Stupid old woman! She wishes she could remember the number plate. She could trace that motor in a second, then send in the boys to put her out of her misery. Apparently the speed awareness course takes four hours. Four hours! She’ll need to sedate herself before she goes in; there’s no way she’ll be able to keep her opinions to herself for four hours. She needs to get cameras attached to the front of the Audi (and the Jag) in case this happens again, then at least she’ll have the satisfaction of knowing that the person responsible for inflicting suffering on her will be reaping tenfold the suffering in return.

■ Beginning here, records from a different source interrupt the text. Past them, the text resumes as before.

(** [generateRuleBasedFix(vulnerability, code, language)]: no test
    stands between the switch and [success: true]. *)
Definition generateRuleBasedFix (vulnerability : Finding) (code language : string)
    : result FixResponse :=
  let lines := split_nl code in
  let targetLine := Array_get lines (f_line vulnerability - 1) in
  fixed <- rule_switch vulnerability targetLine ;;
  let '(fixedLine, explanation, confidence) := fixed in
  let lines' := Array_set (map Some lines) (f_line vulnerability - 1) fixedLine in
  let fixedCode := join_holes nl lines' in
  Ok (RuleResponse true fixedCode explanation confidence
        [mkChange (f_line vulnerability) targetLine fixedLine explanation]).

(** [getCodeContext(code, lineNumber, contextLines = 3)] *)
Definition getCodeContext (code : string) (lineNumber : Z) : string :=
  let contextLines := 3%Z in
  let lines := split_nl code in
  let start := Z.max 0 (lineNumber - contextLines - 1) in
  let stop := Z.min (Z.of_nat (length lines)) (lineNumber + contextLines) in
  join nl (Array_slice lines start stop).

Section WithParser.

(** [JSON.parse], a function of the text. *)
Variable JSON_parse : string -> result json.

Her phone’s vibrating against her leg again. Damn, that hurts! This dentist was meant to be good – why the hell does he have to jam that sharp metal point into her teeth so relentlessly? Whether or not she had any dental issues before she came in here, she’s going to have plenty by the time she leaves. What the hell is he doing – digging holes into her teeth so he can charge her for wedging them up with fillings? Dentists are a shadowy bunch. The whole water fluoridation controversy has got nothing to do with communists and sapping bodily fluids. Dentists simply invested heavily in an element, then claimed that adding it to water supplies would be invaluable in keeping the population’s teeth healthy, when in truth it probably crumbles your gnashers over time. Then all they had to do was put their feet up and wait for the profits and patients to come pouring in, as the gullible governments jumped double-quick to obey the word of the men in white coats. Funny how people trust men in white coats slightly more than men in suits. At the end of the day, they’re still only men. Until the entire upper echelons of suits and white coats have a majority population of women inside them, the developing world will continue to eat itself as it spins down ever-decreasing circles of economic chaos.